(Stored items from a collection)
(* ===== verification/ConfigSpec.v ===== *)
(** * Which environments load, and what a loaded configuration guarantees *)

From S2P Require Import Prelude.
From S2P Require Import GoLib.
From S2P Require Import Encoding.
From S2P Require Import Utils.
From S2P Require Import Model.
From S2P Require Import Runtime.
From S2P Require Import Password.
From S2P Require Import Json.
From S2P Require Import Http.
From S2P Require Import Config.
From S2P Require Import Toy.

#[local] Open Scope string_scope.
#[local] Open Scope Z_scope.

Lemma try_Ok {A B} (m : res A) (k : A → res B) b : try m k = Ok b → ∃ a, m = Ok a ∧ k a = Ok b.
Proof. destruct m; [|done]. eauto. Qed.

Ltac try_Ok H :=
  repeat match type of H with
  | try _ _ = Ok _ => let a := fresh "a" in let E := fresh "E" in apply try_Ok in H as (a & E & H); cbv beta in H
  end.

(** ** Integers *)

Lemma ParseInt_range s : min_int64 ≤ fst (ParseInt s) ≤ max_int64.
Proof.
  unfold ParseInt, min_int64, max_int64.
  destruct (match s with EmptyString => _ | _ => _ end) as [neg digits].
  destruct (parse_magnitude digits) as [n|]; [|cbn; lia].
  destruct neg; [destruct (Z.leb_spec (Z.of_N n) (2 ^ 63))|destruct (Z.ltb_spec (Z.of_N n) (2 ^ 63))]; cbn [fst]; lia.
Qed.

Lemma wrap_range w x : 0 < w → - 2 ^ (w - 1) ≤ wrap_signed w x < 2 ^ (w - 1).
Proof.
  intros Hw. unfold wrap_signed. pose proof (Z.mod_pos_bound (x + 2 ^ (w - 1)) (2 ^ w)).
  assert (2 ^ w = 2 * 2 ^ (w - 1)) as E.
  { replace w with (1 + (w - 1)) at 1 by lia. rewrite Z.pow_add_r by lia. lia. }
  assert (0 < 2 ^ (w - 1)) by (apply Z.pow_pos_nonneg; lia). lia.
Qed.

(** A product that fits is the product. *)
Lemma mul64_exact a b : min_int64 ≤ a * b ≤ max_int64 → mul64 a b = a * b.
Proof. unfold min_int64, max_int64, mul64. intros H. apply wrap_signed_id; lia. Qed.

Section spec.
Context `{KL : KeyLib}.
Context (getenv : string → string).

Definition required : list string :=
  ["DATABASE_URL"; "PASSWORD_PEPPERS"; "ACTIVE_PEPPER_ID"; "SENTRY_DSN"; "REDIS_ADDR"; "RESEND_API_KEY";
   "MFA_ENCRYPTION_KEY"; "JWT_PRIVATE_KEY_FILE"; "JWT_PUBLIC_KEY_FILE"].
Definition integers : list (string * string) :=
  [("REQUEST_RATE_LIMIT", "10"); ("REQUEST_TIMEOUT_SECONDS", "10"); ("LOGIN_MAX_FAILED_ATTEMPTS", "5");
   ("LOGIN_LOCK_DURATION_MINUTES", "15"); ("PASSWORD_RESET_TOKEN_TTL_MINUTES", "30")].

Lemma require_Ok k v : requireStringConfig getenv k = Ok v → v = getenv k ∧ getenv k ≠ "".
Proof. unfold requireStringConfig. destruct (String.eqb_spec (getenv k) ""); [done|]. by intros [= <-]. Qed.
Lemma parseInt_Ok k f v :
  parseIntConfig getenv k f = Ok v → ParseInt (getStringConfig getenv k f) = (v, true) ∧ min_int64 ≤ v ≤ max_int64.
Proof.
  unfold parseIntConfig. pose proof (ParseInt_range (getStringConfig getenv k f)) as Hr.
  destruct (ParseInt _) as [i []]; [|done]. by intros [= <-].
Qed.
Lemma mfa_key_Ok raw key : loadMFAEncryptionKey raw = Ok key → len key = 32.
Proof.
  unfold loadMFAEncryptionKey. destruct (StdEncoding_DecodeString raw); [|done].
  destruct (Z.eqb_spec (len s) 32); [|done]. by intros [= <-].
Qed.
Lemma parseList_nonempty k f x : x ∈ parseListConfig getenv k f → x ≠ "".
Proof.
  unfold parseListConfig. destruct (String.eqb _ _); [set_solver|]. intros Hx%list_elem_of_In.
  apply filter_In in Hx as [_ Hx]. bool_to_prop. done.
Qed.

(** What the environment says of a duration in units of [unit]. *)
Definition duration_of (key fallback : string) (unit d : Z) : Prop :=
  ∃ n, ParseInt (getStringConfig getenv key fallback) = (n, true)
    ∧ (min_int64 ≤ n * unit ≤ max_int64 → d = n * unit) ∧ min_int64 ≤ d ≤ max_int64.

Lemma duration_mul key fallback unit n :
  parseIntConfig getenv key fallback = Ok n → duration_of key fallback unit (mul64 n unit).
Proof.
  intros H. apply parseInt_Ok in H as [H _]. exists n. split_and!; [done|apply mul64_exact| |];
    pose proof (wrap_range 64 (n * unit) eq_refl) as Hw; unfold mul64, min_int64, max_int64; lia.
Qed.

(** What [Load] sees to in a configuration.  It does not look at the entries of the
    peppers, at the sign of the numbers, or at whether the two keys belong
    together. *)
Record load_guarantees (cfg : Config) : Prop := {
  ok_mfa_key : len (cfg_MFAEncryptionKey cfg) = 32;
  ok_strings : cfg_DSN cfg ≠ "" ∧ cfg_PasswordPeppersRaw cfg ≠ "" ∧ cfg_ActivePepperID cfg ≠ ""
    ∧ cfg_RedisAddress cfg ≠ "" ∧ cfg_ResendAPIKey cfg ≠ "" ∧ cfg_Env cfg ≠ "" ∧ cfg_Port cfg ≠ "";
  ok_origins : ("" ∉ cfg_AllowedOrigins cfg) ∧ ("" ∉ cfg_WebAuthnRPOrigins cfg);
  ok_ttls : 0 < cfg_OTP_TTL cfg ∧ 0 < cfg_MFAChallengeTTL cfg ∧ cfg_AccessTTL cfg < cfg_TemporaryTokenTTL cfg
    ∧ (0 < cfg_AccessTTL cfg < cfg_RefreshTTL cfg);
  ok_recovery : 0 ≤ cfg_MFARecoveryCodeCount cfg;
  ok_timeout : duration_of "REQUEST_TIMEOUT_SECONDS" "10" Second (cfg_RequestTimeout cfg);
  ok_lock : duration_of "LOGIN_LOCK_DURATION_MINUTES" "15" Minute (cfg_LoginLockDuration cfg);
  ok_reset : duration_of "PASSWORD_RESET_TOKEN_TTL_MINUTES" "30" Minute (cfg_PasswordResetTTL cfg);
  ok_rate : rate_Period (cfg_RateLimit cfg) = Second
}.

Lemma getString_nonempty k f : f ≠ "" → getStringConfig getenv k f ≠ "".
Proof. unfold getStringConfig. by destruct (String.eqb_spec (getenv k) ""). Qed.

(** The environments that load: every required variable is set, every number parses,
    the MFA key is 32 bytes in base64, and the key files hold Ed25519 keys. *)
Definition private_key : Prop := ∃ file type bytes key,
  os_ReadFile (getenv "JWT_PRIVATE_KEY_FILE") = Ok file ∧ pem_Decode file = Some (type, bytes)
  ∧ (type = "ENCRYPTED PRIVATE KEY" ∧ getenv "JWT_PRIVATE_KEY_PASSPHRASE" ≠ ""
       ∧ pkcs8_ParsePKCS8PrivateKey bytes (getenv "JWT_PRIVATE_KEY_PASSPHRASE") = Ok (Some key)
     ∨ type = "PRIVATE KEY" ∧ x509_ParsePKCS8PrivateKey bytes = Ok (Some key)).
Definition public_key : Prop := ∃ file bytes key,
  os_ReadFile (getenv "JWT_PUBLIC_KEY_FILE") = Ok file ∧ pem_Decode file = Some ("PUBLIC KEY", bytes)
  ∧ x509_ParsePKIXPublicKey bytes = Ok (Some key).
Record loadable : Prop := {
  lo_required : ∀ k, k ∈ required → getenv k ≠ "";
  lo_integers : ∀ k f, (k, f) ∈ integers → ∃ n, ParseInt (getStringConfig getenv k f) = (n, true);
  lo_float : ParseFloat_ok (getStringConfig getenv "SENTRY_SAMPLE_RATE" "1") = true;
  lo_mfa_key : ∃ key, StdEncoding_DecodeString (getenv "MFA_ENCRYPTION_KEY") = Some key ∧ len key = 32;
  lo_private : private_key;
  lo_public : public_key
}.

Lemma require_iff k : (∃ v, requireStringConfig getenv k = Ok v) ↔ getenv k ≠ "".
Proof. unfold requireStringConfig. destruct (String.eqb_spec (getenv k) ""); naive_solver. Qed.
Lemma parseInt_iff k f :
  (∃ v, parseIntConfig getenv k f = Ok v) ↔ ∃ n, ParseInt (getStringConfig getenv k f) = (n, true).
Proof. unfold parseIntConfig. destruct (ParseInt _) as [i []]; split; intros [v Hv]; simplify_eq; eauto. Qed.
Lemma parseFloat_iff k f : (∃ v, parseFloatConfig getenv k f = Ok v) ↔ ParseFloat_ok (getStringConfig getenv k f) = true.
Proof. unfold parseFloatConfig. destruct (ParseFloat_ok _); naive_solver. Qed.
Lemma mfa_key_iff raw :
  (∃ key, loadMFAEncryptionKey raw = Ok key) ↔ ∃ key, StdEncoding_DecodeString raw = Some key ∧ len key = 32.
Proof.
  unfold loadMFAEncryptionKey. destruct (StdEncoding_DecodeString raw) as [s|]; [|naive_solver].
  destruct (Z.eqb_spec (len s) 32); cbn [negb]; naive_solver.
Qed.
Lemma private_key_iff :
  (∃ key, loadPrivateKey getenv (getenv "JWT_PRIVATE_KEY_FILE") = Ok key) ↔ private_key.
Proof.
  unfold loadPrivateKey, private_key, readKeyFile, requireStringConfig, ed25519_key. split.
  - intros [key H]. destruct (os_ReadFile _) as [file|]; [|done]. cbn [try] in H.
    destruct (pem_Decode file) as [[type bytes]|] eqn:Ep; [|done].
    destruct (String.eqb_spec type "ENCRYPTED PRIVATE KEY") as [->|]; [|destruct (String.eqb_spec type "PRIVATE KEY") as [->|]; [|done]].
    + destruct (String.eqb_spec (getenv "JWT_PRIVATE_KEY_PASSPHRASE") ""); [done|]. cbn [try] in H.
      destruct (pkcs8_ParsePKCS8PrivateKey _ _) as [[k|]|] eqn:E; [|done..]. exists file, "ENCRYPTED PRIVATE KEY", bytes, k. auto 10.
    + destruct (x509_ParsePKCS8PrivateKey bytes) as [[k|]|] eqn:E; [|done..]. exists file, "PRIVATE KEY", bytes, k. auto 10.
  - intros (file & type & bytes & key & -> & Ep & H). cbn [try]. rewrite Ep. destruct H as [(-> & Hne & H)|[-> H]].
    + cbn. destruct (String.eqb_spec (getenv "JWT_PRIVATE_KEY_PASSPHRASE") ""); [done|]. cbn [try]. rewrite H. by eexists.
    + cbn. rewrite H. by eexists.
Qed.
Lemma public_key_iff :
  (∃ key, loadPublicKey (getenv "JWT_PUBLIC_KEY_FILE") = Ok key) ↔ public_key.
Proof.
  unfold loadPublicKey, public_key, readKeyFile, ed25519_key. split.
  - intros [key H]. destruct (os_ReadFile _) as [file|]; [|done]. cbn [try] in H.
    destruct (pem_Decode file) as [[type bytes]|] eqn:Ep; [|done].
    destruct (String.eqb_spec type "PUBLIC KEY") as [->|]; [|done].
    destruct (x509_ParsePKIXPublicKey bytes) as [[k|]|] eqn:E; [|done..]. exists file, bytes, k. auto 10.
  - intros (file & bytes & key & -> & Ep & H). cbn [try]. rewrite Ep. cbn. rewrite H. by eexists.
Qed.
Lemma loadable_loads : loadable → ∃ cfg, Load getenv = Ok cfg.
Proof.
  intros [Hreq Hint Hf Hm Hp Hq]. unfold Load.
  assert (∀ k, k ∈ required → requireStringConfig getenv k = Ok (getenv k)) as Hr.
  { intros k Hk. unfold requireStringConfig. destruct (String.eqb_spec (getenv k) ""); [by destruct (Hreq k Hk)|done]. }
  rewrite !Hr by (unfold required; set_solver). cbn [try].
  apply mfa_key_iff in Hm as [mk Hm]. apply private_key_iff in Hp as [pk Hp]. apply public_key_iff in Hq as [qk Hq].
  apply parseFloat_iff in Hf as [fl Hf]. rewrite Hm, Hp, Hq, Hf.
  assert (∀ k f, (k, f) ∈ integers → ∃ v, parseIntConfig getenv k f = Ok v) as Hi by (intros k f Hk; by apply parseInt_iff, Hint).
  destruct (Hi "REQUEST_RATE_LIMIT" "10") as [? ->]; [unfold integers; set_solver|].
  destruct (Hi "REQUEST_TIMEOUT_SECONDS" "10") as [? ->]; [unfold integers; set_solver|].
  destruct (Hi "LOGIN_MAX_FAILED_ATTEMPTS" "5") as [? ->]; [unfold integers; set_solver|].
  destruct (Hi "LOGIN_LOCK_DURATION_MINUTES" "15") as [? ->]; [unfold integers; set_solver|].
  destruct (Hi "PASSWORD_RESET_TOKEN_TTL_MINUTES" "30") as [? ->]; [unfold integers; set_solver|].
  by eexists.
Qed.

(** C39: the process starts exactly in the environments in which every required
    variable is set, every number parses, the MFA key decodes to 256 bits and the
    key files hold Ed25519 keys; and the configuration it then has is the checked
    one: no required string and no origin of a list is empty, the token lifetimes
    are positive and ordered, and a duration is the number of minutes or seconds
    given whenever that fits in 64 bits. *)
Theorem Load_checks :
  ((∃ cfg, Load getenv = Ok cfg) ↔ loadable)
  ∧ ∀ cfg, Load getenv = Ok cfg → load_guarantees cfg.
Proof.
  split; [split; [|apply loadable_loads]|].
  - intros [cfg H]. unfold Load in H. try_Ok H. clear H. split.
    + intros k Hk. apply require_iff. unfold required in Hk. set_unfold. destruct_or! Hk; subst; eauto.
    + intros k f Hk. apply parseInt_iff. unfold integers in Hk. set_unfold. destruct_or! Hk; simplify_eq; eauto.
    + apply parseFloat_iff. eauto.
    + apply mfa_key_iff. repeat match goal with E : requireStringConfig _ _ = Ok _ |- _ => apply require_Ok in E as [-> ?] end. eauto.
    + apply private_key_iff. repeat match goal with E : requireStringConfig _ _ = Ok _ |- _ => apply require_Ok in E as [-> ?] end. eauto.
    + apply public_key_iff. repeat match goal with E : requireStringConfig _ _ = Ok _ |- _ => apply require_Ok in E as [-> ?] end. eauto.
  - intros cfg. unfold Load. intros H. try_Ok H. injection H as <-.
    repeat match goal with
    | E : requireStringConfig _ _ = Ok _ |- _ => apply require_Ok in E as [-> ?]
    end. split; cbn; eauto using duration_mul, mfa_key_Ok.
    + split_and!; try done; by apply getString_nonempty.
    + split; intros Hx; by apply parseList_nonempty in Hx.
    + unfold Hour, Minute, Second. lia.
    + lia.
Qed.
End spec.

(** ** An example environment *)

#[export] Instance toy_keys : KeyLib := {
  os_ReadFile f := Ok f;
  pem_Decode s := if String.eqb s "pub.pem" then Some ("PUBLIC KEY", "k") else Some ("PRIVATE KEY", "k");
  x509_ParsePKCS8PrivateKey b := Ok (Some b);
  pkcs8_ParsePKCS8PrivateKey b p := Ok (Some b);
  x509_ParsePKIXPublicKey b := Ok (Some b);
  ParseFloat_ok s := true }.

Definition toy_vars : list (string * string) :=
  [("DATABASE_URL", "postgres:"); ("PASSWORD_PEPPERS", "p1:AAAA"); ("ACTIVE_PEPPER_ID", "p1"); ("SENTRY_DSN", "s");
   ("REDIS_ADDR", "redis:6379"); ("RESEND_API_KEY", "re"); ("JWT_PRIVATE_KEY_FILE", "key.pem");
   ("JWT_PUBLIC_KEY_FILE", "pub.pem"); ("ALLOWED_ORIGINS", "https://a.example, ,https://b.example");
   ("MFA_ENCRYPTION_KEY", "AAAAAAAAAAAAAAAAAAAAAAAAAAAAAAAAAAAAAAAAAAA=")].
Definition toy_env (timeout : string) (k : string) : string :=
  if String.eqb k "REQUEST_TIMEOUT_SECONDS" then timeout else values_Get toy_vars k.

Definition toy_config (timeout : string) : Config :=
  match Load (toy_env timeout) with Ok cfg => cfg | Err _ => Toy.cfg end.
Lemma toy_loads : Load (toy_env "20") = Ok (toy_config "20").
Proof. by vm_compute. Qed.

Lemma Load_checks_witness :
  loadable (toy_env "20") ∧ load_guarantees (toy_env "20") (toy_config "20").
Proof.
  destruct (Load_checks (toy_env "20")) as [Hiff Hok]. split; [|exact (Hok (toy_config "20") toy_loads)].
  apply Hiff. exact (ex_intro _ (toy_config "20") toy_loads).
Defined.

(** An active pepper that is not among the peppers loads, and no password can be
    hashed or verified. *)
Definition stray_env (k : string) : string := if String.eqb k "ACTIVE_PEPPER_ID" then "p2" else toy_env "20" k.
Example stray_pepper_loads :
  match Load stray_env with
  | Ok cfg => match NewStaticPepperManager (cfg_PasswordPeppersRaw cfg) (cfg_ActivePepperID cfg) with
              | Ok _ => False
              | Err _ => True
              end
  | Err _ => False
  end.
Proof. by vm_compute. Qed.

(** A timeout too large for 64 bits of nanoseconds wraps to a negative one. *)
Example timeout_wraps : cfg_RequestTimeout (toy_config "9223372037") = - 9223372036709551616.
Proof. by vm_compute. Qed.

Exercise objective – Taking the entries above, write out exactly the lines starting with the line containing "parseIntConfig getenv key" and going on through the line containing "intros H. apply parseInt_Ok", both included, and nothing else.

Written solution –
  parseIntConfig getenv key fallback = Ok n → duration_of key fallback unit (mul64 n unit).
Proof.
  intros H. apply parseInt_Ok in H as [H _]. exists n. split_and!; [done|apply mul64_exact| |];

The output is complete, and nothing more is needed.